Detection of immunoglobulin G antibodies to Toxoplasma gondii: Evaluation of two commercial immunoassay systems.

Background: Toxoplasmosis is a disease, which can cause severe congenital infection and is normally diagnosed by the detection of Toxoplasma gondii (T gondii)-specific antibodies in the serum of infected patients. Several different tests allow to distinguish recent from past infections and to quantify anti-T gondii-specific IgG, and the results can be used as markers for a chronic or recently seroconverted toxoplasma.

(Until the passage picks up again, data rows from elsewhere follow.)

(** C18. A step of the interpreter at an arithmetic instruction: it takes its
    operands from the stack, leaves the value of [arith_spec], pays
    [arith_cost] and goes to the next instruction; nothing else that a
    program can see changes. *)
Theorem arith_step st b op x y z r l :
  sched_ok sched →
  m_code st !! Z.to_nat (m_PC st) = Some b → instruction_of b = op →
  arith_spec op x y z = Some r → word x → word y → word z →
  m_SPP st = take (args (instructionInfo op)) [x; y; z] ++ l →
  (length (m_SPP st) ≤ 1024)%nat →
  (is_shift op = true → haveBitwiseShifting sched = true) →
  arith_cost sched op y ≤ m_io_gas st →
  ∃ st', interpretCases env st = (st', Ok ()) ∧
    m_SPP st' = r :: l ∧ m_io_gas st' = m_io_gas st - arith_cost sched op y ∧
    m_PC st' = u64 (m_PC st + 1) ∧ m_mem st' = m_mem st ∧ m_ext st' = m_ext st ∧
    m_returnData st' = m_returnData st ∧ m_bounce st' = m_bounce st.
Proof.
  intros Hs Hb Hop Hr Hx Hy Hz HSPP Hlen Hshift Hgas.
  pose proof (arith_stack _ _ _ _ _ Hr) as [Hret Hargs].
  assert (args (instructionInfo op) ≤ length (m_SPP st))%nat as Hargs'.
  { rewrite HSPP, length_app, length_take. simpl. lia. }
  pose proof (so_tier _ Hs (gasPriceTier (instructionInfo op))) as Ht.
  assert (∃ v0, m_SPP (fetched op st) = v0 :: l) as [v0 Hv0].
  { unfold fetched. cbn -[instructionInfo Nat.leb]. rewrite Hret.
    rewrite (proj2 (Nat.leb_le _ _)) by lia. rewrite HSPP.
    destruct (args (instructionInfo op)) as [|[|[|[|]]]]; simpl; eauto; lia. }
  assert (switch env op (fetched op st)
          = (with_SPP (r :: l) (paid (with_runGas (arith_cost sched op y) (fetched op st))), Ok NEXT))
    as Hsw.
  { assert (op = I_EXP ∨ op ≠ I_EXP) as [->|Hne] by (clear; destruct op; first [left; reflexivity|right; discriminate]).
    - apply (inj Some) in Hr as <-.
      exact (arith_exp (fetched I_EXP st) x y l v0 l Hs Hy HSPP Hv0 Hgas).
    - assert (arith_cost sched op y = m_runGas (fetched op st)) as Hc by by destruct op.
      rewrite Hc in *. erewrite arith_switch; [done|..]; done. }
  unfold interpretCases, mbind, M_bind.
  rewrite (fetch_run st b op) by (done || lia). unfold get at 1.
  change (m_OP (fetched op st)) with op. rewrite Hsw.
  eexists. split; [reflexivity|]. done.
Qed.
End Step.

Methods: In the present study, the recent Cobas 6000 Toxo IgG assay (Roche Diagnostics, Indianapolis, IN, USA) for the serological diagnosis of toxoplasmosis was compared with the Axsym Toxo IgG assay (Abbott Laboratories, Diagnostics Division, Abbott Park, IL, USA) employing a panel of negative, low- or high-reactive serum samples that were selected after routine screening in a laboratory of clinical analyses.

Results: The overall agreement between two methods was 99% (r=0.99, p<0.001). Of 91 analyzed samples, only one presented discrepant result, being positive in the Cobas 6000 Toxo IgG assay and negative in the Axsym Toxo IgG assay. By using an immunofluorescent assay as a confirmation test, this positive result was assayed to be negative.

Conclusions: Both assays performed in each analyzer were proven to be fast and fully automated procedures for reproducible measurement of IgG antibodies to T gondii. The new method, used for the determination of anti-T gondii IgG antibodies, should be evaluated with a further analysis with increased number of serum samples to get a broad performance of this newer test.